Только устремленность эта не просто сближает повесть с балладой: отношения их значительно сложнее. У Жуковского тема судьбы проникнута духом мистико-поэтического оптимизма. «Мечтательный мир» его баллад предстает царством высшей справедливости, суровой, не всегда близкой обыкновенным человеческим чувствам, но незыблемой и неопровержимой. Зло здесь беспощадно наказывается, а добро вознаграждается ценностями идеального порядка — духовным торжеством, бессмертием чувства, блаженством «надежды, веры и покоя». «Светлана» реализует идеи балладного оптимизма в особом варианте. Это одна из очень немногих баллад Жуковского, чье содержание не вполне подвластно законам мечты. Лирическое заклинание последней строфы («О, не знай сих страшных снов...») направляет свою энергию за пределы балладного мира, в сферу житейской реальности, от которой романтическая баллада всегда была принципиально отделена. Оттого и мелькает в ее многозначном смысле проблеск тревоги, напоминающей о том, что «ужас настоящей реальности» (Г. А. Гуковский) не подвластен игре романтического воображения. Эту ноту Пушкин подхватывает и усиливает в своем сюжете, причем усиливает
75
настолько, что она становится способной поставить под сомнение основные постулаты балладного мировосприятия.
Пушкинский сюжет воспроизводит общие фабульные очертания «Светланы», но главные ее мотивы реализует «каламбурно». Важнейшие несоответствия замечены давно: у Жуковского сон и явь неуловимо смешиваются, у Пушкина — четко разделены; у Жуковского мертвый жених из «грозного» сна оказывается живым наяву, у Пушкина Владимир погибает на самом деле, а живой счастливец занимает его место. «Чужая» тема, таким образом, и здесь преображается (как видим, этот закон действует у Пушкина не только в отношении мотивов беллетристического происхождения).

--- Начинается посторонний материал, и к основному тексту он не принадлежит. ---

(** ** TELEMETRY *)

(** The encoders answer the buffer as they leave it and the number of bytes
    written ([written], an output parameter). *)
Definition encodeTelemetry (p : TelemetryPacket) (output : ptr (list Z))
    (capacity : nat) : bool * ptr (list Z) * nat :=
  match output with
  | nullptr => (false, output, 0%nat)
  | Some data =>
      if tp_pollIntervalMinutes p =? 0 then (false, output, 0%nat) else
      let '(ok, w) :=
        (writeHeader MessageType.kTelemetry (Some (tp_nodeId p)) &>>
         writer_u32 (tp_persistentSessionId p) &>> writer_u32 (tp_sequence p) &>>
         writer_u32 (tp_medianEchoUs p) &>> writer_u32 (tp_rawDistanceMm p) &>>
         writer_u32 (tp_acceptedDistanceMm p) &>> writer_u16 (tp_madMm p) &>>
         writer_u16 (wrap 16 (tp_temperatureCentiC p)) &>>
         writer_u16 (tp_humidityCentiPercent p) &>> writer_u16 (tp_batteryMv p) &>>
         writer_u8 (tp_validSamples p) &>> writer_u8 (tp_totalSamples p) &>>
         writer_u8 (to_u8 (tp_filterState p)) &>>
         writer_u16 (tp_qualityFlags p) &>> writer_u16 (tp_healthFlags p) &>>
         writer_u8 (to_u8 (tp_bootReason p)) &>>
         writer_u8 (to_u8 (tp_rtcState p)) &>> writer_u32 (tp_rtcUnixTime p) &>>
         writer_u8 (tp_pollIntervalMinutes p) &>>
         writer_u8 (to_u8 (tp_scheduleState p)) &>>
         writer_u32 (tp_scheduledMaintenanceUnix p) &>>
         writer_u32 (tp_lastCommandId p) &>>
         writer_u8 (to_u8 (tp_lastCommandType p)) &>>
         writer_u8 (to_u8 (tp_lastCommandResult p)) &>>
         writer_u32 (tp_referenceDistanceMm p)) (writer data capacity) in
      if ok then (true, Some (w_data w), writer_size w)
      else (false, Some (w_data w), 0%nat)
  end.

(** The packet under construction and the local variables next to it. *)
Record TelemetryLocals := mkTelemetryLocals {
  tl_p : TelemetryPacket;
  tl_temperature : Z;
  tl_filter : Z;
  tl_boot : Z;
  tl_rtc : Z;
  tl_schedule : Z;
  tl_command : Z;
  tl_result : Z;
}.

(** The chain of reads of decodeTelemetry. *)
Definition readTelemetryPayload : Step (Reader * TelemetryLocals) :=
  read_into reader_u32 (fun v l => l <| tl_p->tp_persistentSessionId := v |>) &>>
  read_into reader_u32 (fun v l => l <| tl_p->tp_sequence := v |>) &>>
  read_into reader_u32 (fun v l => l <| tl_p->tp_medianEchoUs := v |>) &>>
  read_into reader_u32 (fun v l => l <| tl_p->tp_rawDistanceMm := v |>) &>>
  read_into reader_u32 (fun v l => l <| tl_p->tp_acceptedDistanceMm := v |>) &>>
  read_into reader_u16 (fun v l => l <| tl_p->tp_madMm := v |>) &>>
  read_into reader_u16 (fun v l => l <| tl_temperature := v |>) &>>
  read_into reader_u16 (fun v l => l <| tl_p->tp_humidityCentiPercent := v |>) &>>
  read_into reader_u16 (fun v l => l <| tl_p->tp_batteryMv := v |>) &>>
  read_into reader_u8 (fun v l => l <| tl_p->tp_validSamples := v |>) &>>
  read_into reader_u8 (fun v l => l <| tl_p->tp_totalSamples := v |>) &>>
  read_into reader_u8 (fun v l => l <| tl_filter := v |>) &>>
  read_into reader_u16 (fun v l => l <| tl_p->tp_qualityFlags := v |>) &>>
  read_into reader_u16 (fun v l => l <| tl_p->tp_healthFlags := v |>) &>>
  read_into reader_u8 (fun v l => l <| tl_boot := v |>) &>>
  read_into reader_u8 (fun v l => l <| tl_rtc := v |>) &>>
  read_into reader_u32 (fun v l => l <| tl_p->tp_rtcUnixTime := v |>) &>>
  read_into reader_u8 (fun v l => l <| tl_p->tp_pollIntervalMinutes := v |>) &>>
  read_into reader_u8 (fun v l => l <| tl_schedule := v |>) &>>
  read_into reader_u32 (fun v l => l <| tl_p->tp_scheduledMaintenanceUnix := v |>) &>>
  read_into reader_u32 (fun v l => l <| tl_p->tp_lastCommandId := v |>) &>>
  read_into reader_u8 (fun v l => l <| tl_command := v |>) &>>
  read_into reader_u8 (fun v l => l <| tl_result := v |>) &>>
  read_into reader_u32 (fun v l => l <| tl_p->tp_referenceDistanceMm := v |>).

(** The checks after the reads: enumerations, then flags; then the casts. *)
Definition checkTelemetry (l : TelemetryLocals) : option DecodeStatus.t :=
  let p := tl_p l in
  if (to_u8 FilterState.kInvalid <? tl_filter l) || negb (validBoot (tl_boot l)) ||
     negb (validRtc (tl_rtc l)) || negb (validSchedule (tl_schedule l)) ||
     negb (validCommand (tl_command l)) ||
     negb (validResult (tl_result l) true) || (tp_pollIntervalMinutes p =? 0)
  then Some DecodeStatus.kInvalidEnum
  else if (negb (tl_rtc l =? to_u8 RtcState.kValid) &&
           negb (tp_rtcUnixTime p =? 0)) ||
          ((tl_schedule l =? to_u8 ScheduleState.kNone) &&
           negb (tp_scheduledMaintenanceUnix p =? 0)) ||
          ((tl_command l =? to_u8 CommandType.kNone) &&
           negb (tp_lastCommandId p =? 0))
  then Some DecodeStatus.kInvalidFlags
  else None.

Definition castTelemetry (l : TelemetryLocals) : TelemetryPacket :=
  let p := tl_p l in
  p <| tp_temperatureCentiC := to_signed 16 (tl_temperature l) |>
    <| tp_filterState := of_u8 (tl_filter l) |>
    <| tp_bootReason := of_u8 (tl_boot l) |>
    <| tp_rtcState := of_u8 (tl_rtc l) |>
    <| tp_scheduleState := of_u8 (tl_schedule l) |>
    <| tp_lastCommandType := of_u8 (tl_command l) |>
    <| tp_lastCommandResult := of_u8 (tl_result l) |>.
(** The decoded packet behind the locals of a successful chain of reads. *)
Lemma readTelemetryPayload_dec s r bs r' l :
  at_bytes r bs -> bytes_ok bs ->
  readTelemetryPayload (r, freshTelemetry s) = (true, (r', l)) ->
  exists tl, telemetry_typed (castTelemetry l) /\
    tp_nodeId (castTelemetry l) = s /\
    l = telemetryLocals (castTelemetry l) /\
    bs = telemetryPayload (castTelemetry l) ++ tl /\
    at_bytes r' tl /\ bytes_ok tl /\
    r' = advance kTelemetryPayloadBytes r.
Proof.
  intros Hat Hb H. unfold readTelemetryPayload in H.
  read_chain_dec H Hat Hb. injection H as -> ->.
  eexists.
  split_and!; try done.
  - split; cbn; (assumption || (apply of_u8_ok; assumption) ||
      (apply to_signed_range; lia)).
  - unfold telemetryLocals. cbn. rewrite !to_of_u8 by done. rewrite wrap_to_signed by (done || lia). done.
  - unfold telemetryPayload. cbn. rewrite !to_of_u8 by done. rewrite wrap_to_signed by (done || lia). done.
Qed.

Lemma castTelemetry_locals p :
  telemetry_typed p -> castTelemetry (telemetryLocals p) = p.
Proof.
  intros []. unfold castTelemetry, telemetryLocals. cbn.
  rewrite to_signed_wrap by (done || lia).
  repeat match goal with
  | H : enum_ok ?e |- context [of_u8 (to_u8 ?e)] => rewrite (proj2 H)
  end.
  by destruct p.
Qed.

(** The conditions of [telemetry_wf], on the codes. *)
Lemma telemetry_wf_codes p :
  telemetry_typed p -> node_ok (tp_nodeId p) ->
  telemetry_wf p <->
  (to_u8 (tp_filterState p) <= 7 /\ to_u8 (tp_bootReason p) <= 5 /\
   to_u8 (tp_rtcState p) <= 3 /\ to_u8 (tp_scheduleState p) <= 3 /\
   to_u8 (tp_lastCommandType p) <= 3 /\
   (to_u8 (tp_lastCommandResult p) <= 7 \/ to_u8 (tp_lastCommandResult p) = 255) /\
   tp_pollIntervalMinutes p <> 0) /\
  (to_u8 (tp_rtcState p) <> 0 -> tp_rtcUnixTime p = 0) /\
  (to_u8 (tp_scheduleState p) = 0 -> tp_scheduledMaintenanceUnix p = 0) /\
  (to_u8 (tp_lastCommandType p) = 0 -> tp_lastCommandId p = 0).
Proof.
  intros T Hn.
  pose proof (enum_is _ CommandResultCode.kNone (ty_result _ T) ltac:(solve_enum_ok)) as Hr.
  pose proof (enum_is _ RtcState.kValid (ty_rtc _ T) ltac:(solve_enum_ok)) as Ht.
  pose proof (enum_is _ ScheduleState.kNone (ty_schedule _ T) ltac:(solve_enum_ok)) as Hs.
  pose proof (enum_is _ CommandType.kNone (ty_command _ T) ltac:(solve_enum_ok)) as Hc.
  enum_codes. split.
  - intros []. rewrite Hr in *. rewrite Ht in *. rewrite Hs in *. rewrite Hc in *. tauto.
  - intros ((?&?&?&?&?&?&?)&?&?&?).
    split; rewrite ?Hr, ?Ht, ?Hs, ?Hc; assumption.
Qed.

(** The checks after the reads are the conditions of [telemetry_wf]. *)
Lemma checkTelemetry_spec p :
  telemetry_typed p -> node_ok (tp_nodeId p) ->
  checkTelemetry (telemetryLocals p) = None <-> telemetry_wf p.
Proof.
  intros T Hn. rewrite telemetry_wf_codes by done.
  clear T Hn. destruct p.
  unfold checkTelemetry, telemetryLocals, validBoot, validRtc, validSchedule,
    validCommand, validResult. cbn. enum_codes. split.
  - intros H. repeat (split_match_in H; [discriminate|]). clear H. lia.
  - intros H. repeat split_match; [lia..|done].
Qed.

(** A decoder that reached the end of the packet looks for trailing bytes. *)
Definition finished (tl : list Z) : DecodeStatus.t :=
  match tl with [] => DecodeStatus.kOk | _ => DecodeStatus.kTrailingData end.

Lemma finished_remaining r tl :
  at_bytes r tl ->
  (if (reader_remaining r =? 0)%nat then DecodeStatus.kOk
   else DecodeStatus.kTrailingData) = finished tl.
Proof. intros H. rewrite (at_bytes_remaining _ _ H). by destruct tl. Qed.

Lemma decodeTelemetry_image input len q p tl :
  (len <= length input)%nat -> telemetry_wf p ->
  take len input = telemetryWire p ++ tl ->
  decodeTelemetry (Some input) len q = (finished tl, p).
Proof.
  intros Hl W E. pose proof (wf_node _ W) as Hn. pose proof (wf_typed _ W) as T.
  pose proof (at_bytes_reader input len Hl) as Hat. rewrite E in Hat.
  unfold telemetryWire in Hat. rewrite <- app_assoc in Hat.
  unfold decodeTelemetry. cbn [tp_nodeId TelemetryPacket_init].
  destruct (readHeader_enc MessageType.kTelemetry _ _ _ Hn Hat) as (n & -> & Hat1);
    [done|]. cbn [negb bool_decide decide].
  destruct (readTelemetryPayload_enc p _ _ T Hat1) as [Ep Hat2].
  fold (freshTelemetry (tp_nodeId p)). rewrite bool_decide_true by done.
  cbn [negb]. rewrite Ep. cbn [negb].
  rewrite (proj2 (checkTelemetry_spec p T Hn) W), castTelemetry_locals by done.
  by rewrite (finished_remaining _ _ Hat2).
Qed.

В своих внешних контурах сюжет сохраняет связь с формулами романтической мечты: в хаосе и сумраке житейской нескладицы суженые находят друг друга, хотя и не искали. Внутренняя же разработка фабулы такова, что может быть истолкована как трагикомическая поправка действительности к романтическим «озарениям».
Подобный оборот смысла в свою очередь многим подкрепляется. Символика, обволакивающая тему метели в некоторых сферах повествования, не мешает зимней буре оставаться просто явлением природы и случайной помехой на пути героя. В отношениях Марьи Гавриловны и Бурмина (занимающих место балладного мотива «счастье — пробужденье») слишком заметны черты житейской обыкновенности, чтобы ореол провиденциального смысла мог беспрепятственно их окружить. Прозаические детали (вроде уловок и хитростей Марьи Гавриловны, пусть и невинных) лишают тему «суженого» стилистической чистоты. Если придать всем подобным оттенкам решающее значение, то удивительные совпадения, соединившие героя и героиню, могут представиться всего лишь игрой случая.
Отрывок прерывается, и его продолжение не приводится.